***According to Genesis, when Adam and Eve at that apple***
Are you familiar with the concept of myth? The notion behind myth is that universal truths are embedded in the story even if the details are factitious. For example, the Flood has universal truths, but what we know of the Middle East flood is that it was mainly a regional event - not the worldwide catastrophe portrayed in the scriptures.
***According to Genesis, when Adam and Eve at that apple, they introduced sin into the world. The penalty for sin is death, so how could
animals have been dying for millions of years before sin even entered the picture? Anyway, I do enjoy these questions, and I hope my answers are satisfactory.***
From my perspective (one of a liberal Christian such as myself), evolution presents no problem with the notion of sin. The matter can be resolved in terms of what we mean by 'cause'. In Genesis the decision of Adam (first man) caused God to make the world with thorns and bristles and expel man from paradise. If we interpret this action as a temporal cause (e.g., cause A occurs immediately seconds before effect B), then obviously evolution doesn't make sense since humanity emerged billions of years after biological species experienced death.

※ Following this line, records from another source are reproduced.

Import PyStr PyStrMore.

Lemma ends_with_app (suffix x : string) : ends_with suffix (x +:+ suffix) = true.
Proof.
  induction x as [|c x IH].
  - rewrite append_nil_l.
    destruct suffix; cbn [ends_with]; by rewrite String.eqb_refl.
  - rewrite append_cons. cbn [ends_with]. by rewrite IH, orb_true_r.
Qed.

Lemma drop_last_app (x : string) (c : ascii) :
  drop_last (x +:+ String c EmptyString) = x.
Proof.
  induction x as [|c' x IH]; [done |].
  rewrite append_cons. simpl. rewrite IH.
  by destruct x.
Qed.

Lemma split_go_skip (sep x rest : string) :
  split_str_go sep (String.length x) (x +:+ rest) = split_str_go sep 0 rest.
Proof.
  induction x as [|c x IH]; [done |]. by rewrite append_cons.
Qed.

Lemma tuple_sep_not_here (c : ascii) (s : string) :
  Ascii.eqb c dquote = false -> starts_with tuple_sep (String c s) = false.
Proof.
  intros Hc. unfold tuple_sep. cbn [starts_with].
  destruct (Ascii.eqb_spec dquote c) as [<-|_]; [|done].
  by rewrite Ascii.eqb_refl in Hc.
Qed.

(** A field without a double quote ends at the separator that follows it. *)
Lemma split_field (a rest : string) :
  contains_char dquote a = false ->
  split_str tuple_sep (a +:+ tuple_sep +:+ rest)
  = a :: split_str tuple_sep rest.
Proof.
  unfold split_str. induction a as [|c a IH].
  - intros _. rewrite append_nil_l.
    change (tuple_sep +:+ rest)
      with (String dquote (String "," (String " " (String dquote EmptyString))
                           +:+ rest)).
    cbn [split_str_go].
    change (String dquote
              (String "," (String " " (String dquote EmptyString)) +:+ rest))
      with (tuple_sep +:+ rest).
    rewrite starts_with_app.
    f_equal;
      apply (split_go_skip tuple_sep
               (String "," (String " " (String dquote EmptyString)))).
  - cbn [contains_char]. intros [Hc Ha]%orb_false_iff. rewrite append_cons.
    cbn [split_str_go]. rewrite (tuple_sep_not_here c _ Hc).
    by rewrite (IH Ha).
Qed.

On the other hand, if we interpret 'cause' as meaning 'logical cause', then what we mean is that cause A brought about effect B as a deductive truth. In this manner, if God anticipates our decisions before the fact then the consequences can affect how history occurred. This is a Christian principle. For example, "the Lamb of God was slain before the foundation of the world" can be interpreted to mean that the consequence of sin destined the slain Lamb even before (in time) the creation of the world.
If you think about the phrase "the Lamb of God was slain before the foundation of the world", then I think you'll see that this could only make sense if 'causes' can be events of the future that affect the past (interestingly, there are even scientific hypotheses that talk about the future affecting the past - e.g., causal loops).
So, the myth of Adam bringing sin in the world can be reunderstood in this perspective: The nature of free will is such that natural selection and evolutionary processes are required to have a world where free will can exist to accomplish God's will. Far from contradicting a Christian perspective, natural selection actually enhances the Christian view.
You should adopt evolutionary theory and big bang cosmology. Christianity will make a lot more sense once you do.